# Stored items
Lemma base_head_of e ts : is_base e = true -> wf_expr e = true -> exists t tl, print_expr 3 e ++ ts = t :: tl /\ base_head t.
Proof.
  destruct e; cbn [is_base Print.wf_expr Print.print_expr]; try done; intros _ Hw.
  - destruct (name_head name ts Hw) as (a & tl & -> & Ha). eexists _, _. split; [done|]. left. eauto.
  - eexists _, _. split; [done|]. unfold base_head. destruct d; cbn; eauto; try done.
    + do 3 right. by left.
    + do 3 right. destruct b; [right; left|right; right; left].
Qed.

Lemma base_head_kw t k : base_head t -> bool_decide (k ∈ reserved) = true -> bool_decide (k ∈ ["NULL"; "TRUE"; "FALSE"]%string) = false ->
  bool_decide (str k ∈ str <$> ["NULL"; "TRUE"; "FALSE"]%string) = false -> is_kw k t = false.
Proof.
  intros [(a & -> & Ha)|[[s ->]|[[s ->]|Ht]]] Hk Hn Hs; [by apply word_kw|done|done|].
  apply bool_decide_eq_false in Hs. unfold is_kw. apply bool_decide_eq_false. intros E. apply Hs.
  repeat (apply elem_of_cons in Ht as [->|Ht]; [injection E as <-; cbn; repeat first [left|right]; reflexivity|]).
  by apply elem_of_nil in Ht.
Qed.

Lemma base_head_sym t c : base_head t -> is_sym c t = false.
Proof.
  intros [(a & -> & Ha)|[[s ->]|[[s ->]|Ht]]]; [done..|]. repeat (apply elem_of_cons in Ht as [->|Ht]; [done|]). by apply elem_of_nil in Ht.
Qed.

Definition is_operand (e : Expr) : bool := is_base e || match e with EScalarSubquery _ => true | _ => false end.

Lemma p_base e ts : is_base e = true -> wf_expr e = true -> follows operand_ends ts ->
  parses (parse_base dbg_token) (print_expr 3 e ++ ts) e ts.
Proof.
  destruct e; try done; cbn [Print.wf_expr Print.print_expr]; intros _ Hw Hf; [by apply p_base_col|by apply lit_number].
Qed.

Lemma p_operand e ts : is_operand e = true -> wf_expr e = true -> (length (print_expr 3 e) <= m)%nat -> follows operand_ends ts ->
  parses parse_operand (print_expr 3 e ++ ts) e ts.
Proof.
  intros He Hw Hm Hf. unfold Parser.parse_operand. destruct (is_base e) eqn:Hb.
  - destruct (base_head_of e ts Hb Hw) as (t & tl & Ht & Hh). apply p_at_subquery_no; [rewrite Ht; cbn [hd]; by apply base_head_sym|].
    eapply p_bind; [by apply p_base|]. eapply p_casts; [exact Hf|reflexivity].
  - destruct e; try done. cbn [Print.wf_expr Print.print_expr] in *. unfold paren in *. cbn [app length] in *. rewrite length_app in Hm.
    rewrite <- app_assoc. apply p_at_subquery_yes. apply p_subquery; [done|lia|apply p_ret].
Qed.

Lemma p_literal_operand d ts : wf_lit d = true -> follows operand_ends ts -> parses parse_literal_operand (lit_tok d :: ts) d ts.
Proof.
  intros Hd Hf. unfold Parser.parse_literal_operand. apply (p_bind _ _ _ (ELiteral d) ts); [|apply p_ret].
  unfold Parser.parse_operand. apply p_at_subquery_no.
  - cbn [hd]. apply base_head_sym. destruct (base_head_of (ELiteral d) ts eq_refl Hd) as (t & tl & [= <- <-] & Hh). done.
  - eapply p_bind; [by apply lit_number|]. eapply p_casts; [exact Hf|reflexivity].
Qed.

# Task description
Scan the entries above and copy each line where "eapply" occurs.

# Response to this task
    eapply p_bind; [by apply p_base|]. eapply p_casts; [exact Hf|reflexivity].
  - eapply p_bind; [by apply lit_number|]. eapply p_casts; [exact Hf|reflexivity].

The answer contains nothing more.